Online Book Reader

Home Category

Holy Fire - Bruce Sterling [95]

By Root 1290 0
“It’s wonderful! So very real, so much like life. If you are a Cyclops. Nailed in one spot. For one five-thousandth of a second.”

“I know you can teach me.”

“I have taught photography,” Novak admitted like a man under torture. “I have taught human beings to see like a camera. What a fine accomplishment! Look at this poor little house of mine. I’ve been a photographer for ninety years, ninety! What do we have for all that hard work, the old woman and I? Nothing. All the terrible market crashes! Devaluations! Confiscatory taxes! Abolitions and eliminations! Political troubles. Plagues! Bank crashes! Nothing solid, nothing that lasts.”

Novak glared at her with resigned suspicion, gone all peasant shrewdness suddenly, protuberant ears, bristling eyebrows, a swollen old-man’s nose like a potato. “We have no property, we have no assets. We are very old people, but we have nothing for you, girl. You should go, and save everyone trouble.”

“But you’re famous.”

“I outlived my fame, I am forgotten. I only go on because I cannot help myself.”

Maya gazed around the sitting room. A unique melange of eclectic clutter and utter cleanliness. A thousand little objects on the razor’s edge of art and junk. A library of gimmickry rocket-blasted from the grip of time. Yet there was not a speck of dust in the place. Those who worship the Muses end up running a museum.

The burning candles gnawed their white cores of string inside their waxy sheaths. The white-haired Novak seemed perfectly at ease with an extended silence.

Maya pointed to the top of the honeycomb of wooden shelving. “That crystal vase,” she said, “that decanter up there.”

“Old Bohemian glass,” said Novak.

“It’s very beautiful.”

Novak whistled softly. A trapdoor opened in the wall beside the kitchen and a human arm flopped out.

The arm landed on the wooden floor with a meaty slap of five outstretched fingers. Its naked shoulder had a feathery clump like the curled marine feet of a barnacle.

The arm flexed and leapt, flexed and leapt, pogoing deftly across the gleaming candlelit floorboards. It twisted and ducked, and then tunneled with unearthly speed into a scarcely visible slit in the empty shoulder of Novak’s jacket.

Novak squinted, winced a bit, then lifted his artificial hand and flexed it gently.

He then shifted casually onto his left elbow in the beanbag and reached far across the room. The right arm stretched out, its hairless skin gone all bubbled and granular, his forearm shrinking to the width of bird bone. His distant hand grasped the decanter. He fetched it back, his arm reassuming normal size with a quiet internal rasp, like ashes crunching underfoot.

He gave Maya the decanter. She studied it in the candlelight.

“I’ve seen this before,” she said. “I lived inside it for a little while. It was a universe.”

Novak shrugged. With his new arm and shoulder attached, he shrugged in remarkable fashion. “Poets have said the same for a single grain of sand.”

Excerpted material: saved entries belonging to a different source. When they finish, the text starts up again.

Lemma twist_sets_yaw_witness :
  AR.currentModel Examples.placed = Some Examples.placedModel
  /\ forallb Spec.withinGesture Examples.duringGesture = true
  /\ option_map (fun o => Euler.y (Object3D.rotation o))
       (AR.currentModel
          (AR.touchmove Examples.quotient [mkTouch 100 250; mkTouch 200 350]
             (AR.run Examples.quotient Examples.cosine Examples.sine
                 Examples.arcsine
                (AR.touchstart Examples.quotient
                   [mkTouch 100 300; mkTouch 200 300] Examples.placed)
                Examples.duringGesture)))
     = Some (0 - (Spec.touchAngle Examples.quotient
                    (mkTouch 100 250) (mkTouch 200 350)
                  - Spec.touchAngle Examples.quotient
                      (mkTouch 100 300) (mkTouch 200 300)))%float.
Proof.
  split; [reflexivity|]. split; [reflexivity|].
  exact (twist_sets_yaw Examples.quotient Examples.cosine Examples.sine
      Examples.arcsine Examples.placed Examples.placedModel
           (mkTouch 100 300) (mkTouch 200 300)
           (mkTouch 100 250) (mkTouch 200 350)
           Examples.duringGesture eq_refl eq_refl).
Defined.
(** The consumer asked for the stop: the run follows the handshake. *)
Lemma stopped_turn_synced tr r rq ds sched :
  sendStreamRequest json_Unmarshal config (h ++ [u]) x = (tr, r) ->
  r <> Panic ->
  forallb is_local rq = true ->
  tr = rq ++ ISend stopChan :: IRecv doneChan :: map IPrint ds ->
  before_call h u F (run sched s0) \/
  synced h u (map IPrint ds) (reconcile r) (run sched s0).
Proof.
  intros Hsend Hr Hrq Htr. apply turn_invariant.
  - intros s (Hh & Hp & Ha & Hw & Hs). break_state s. subst.
    unfold request_and_reconcile. rewrite Hsend.
    replace (match r with
             | Panic => _
             | _ => _
             end)
      with ((rq ++ ISend stopChan :: IRecv doneChan :: map IPrint ds)
              ++ ensure_stopped ++ reconcile r)
      by (destruct r; congruence).
    rewrite <- app_assoc. simpl. now apply SY_before.
  - intros g s. apply synced_step; [apply local_prints | apply reconcile_quiet].
  - left. exact start_before_call.
Qed.

(** A schedule that takes such a turn to its end. *)
Lemma stopped_turn_can_return tr r :
  sendStreamRequest json_Unmarshal config (h ++ [u]) x = (tr, r) ->
  r <> Panic ->
  has_stop tr = true ->
  exists sched,
    returned (run sched s0) /\
    conversationHistory (run sched s0) = final_history h u r.
Proof.
  intros Hsend Hr Hstop.
  destruct (shape_with_stop tr r Hsend Hstop) as (rq & ds & Hrq & Htr).
  exists (repeat G_main 4 ++ repeat G_main (length rq)
          ++ [G_anim; G_anim; G_anim; G_main; G_anim]
          ++ repeat G_main (length (map IPrint ds))
          ++ [G_anim; G_main; G_main; G_main; G_main; G_main; G_main]).
  unfold start. rewrite executor_turn by exact turn. fold (start h
    [IAppend u; IWgAdd; IGo; ICall F]).
  rewrite !run_app, run_to_call, app_nil_r.
  unfold request_and_reconcile. rewrite Hsend.
  replace (match r with
           | Panic => _
           | _ => _
           end)
    with (rq ++ (ISend stopChan :: IRecv doneChan :: map IPrint ds
                 ++ ensure_stopped ++ reconcile r))
    by (destruct r; try congruence; subst tr; rewrite <- app_assoc; reflexivity).
  destruct (run_main_local rq (h ++ [u])
              (ISend stopChan :: IRecv doneChan :: map IPrint ds
                 ++ ensure_stopped ++ reconcile r) AStart 1 [] Hrq) as (lg1 & ->).
  destruct (run_handshake (h ++ [u]) (map IPrint ds ++ ensure_stopped ++ reconcile r) lg1)
    as (lg2 & ->).
  destruct (run_main_local (map IPrint ds) (h ++ [u])
              (ensure_stopped ++ reconcile r) AExited 0 lg2 (local_prints ds))
    as (lg3 & ->).
  apply (finish_from_select h u r AExited 0 lg3). right. auto.
Qed.

End TurnRuns.

Section Session.

Variable json_Unmarshal : string -> option StreamResponse.
Variable config : Config.

#[local] Abbreviation outcome := (outcome json_Unmarshal config).
#[local] Abbreviation turn_returns := (turn_returns json_Unmarshal config).
Lemma wiring_app (a b : trace) (w : list (ptr * ptr)) :
  wiring (a ++ b) w
  = match wiring a w with Some w' => wiring b w' | None => None end.
Proof.
  revert w. induction a as [|e a IH]; intros w; simpl; [reflexivity|].
  destruct e as [? ?|? ?|?|?|? ? ?|c p r|? ?|c p|?|?]; try apply IH.
  - destruct (r =? 0); [|apply IH].
    destruct (existsb _ w); [reflexivity|apply IH].
  - destruct (existsb _ w); [apply IH|reflexivity].
Qed.

Lemma wiring_neutral (a : trace) (w : list (ptr * ptr)) :
  forallb neutral a = true -> wiring a w = Some w.
Proof.
  induction a as [|e a IH]; simpl; [reflexivity|].
  intros H. apply andb_true_iff in H. destruct H as [He Ha].
  destruct e; try discriminate; now apply IH.
Qed.

Section Wired.

Variable mem : memory.

Lemma neutral_stops (p c : ptr) : forallb neutral (stops mem p c) = true.
Proof.
  unfold stops.
  destruct (Prod.stop (producer_at mem p)), (Cons.stop (consumer_at mem c));
    reflexivity.
Qed.

Lemma neutral_tail (p c : ptr) (r : Z) :
  forallb neutral (rollback mem p c r ++ starts mem p c) = true.
Proof.
  unfold rollback, starts.
  destruct (negb (r =? 0) && Prod.del_consumer (producer_at mem p)),
    (Cons.start (consumer_at mem c)), (Prod.start (producer_at mem p));
    reflexivity.
Qed.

She looked up. “This glass is made of sand, isn’t it? A camera’s lens is made from sand. A data bit is like a single grain of sand.”

Slowly, Novak smiled. “There’s good news,” he said. “I like you.”

“It’s such a wonder to hold the glass labyrinth,” she said, turning the decanter in her hands. “It seemed so much more real when it was virtual.” She gave it back to him.

Novak examined his decanter idly, stroking it with the left hand, the right one like a glove-shaped set of rubber forceps. “Well, it’s very old. A little shape from culture’s attic. Oh attic shape!” He began to recite aloud, in Czestina. “ ‘[Designed with marble men and marble women, and forest branches, and weeds crushed by the feet. You silent formation. You twist our minds as if you were eternity. You poem of ice! When old age kills this generation, you will remain in the thick of other people’s troubles. A friend to humanity. You say to us, “Beauty is truth and truth is beauty.” We know nothing else and we need to know no more.]’ ”

“Was that poetry?”

“An old English poem.”

“Why not recite the poem in English, then?”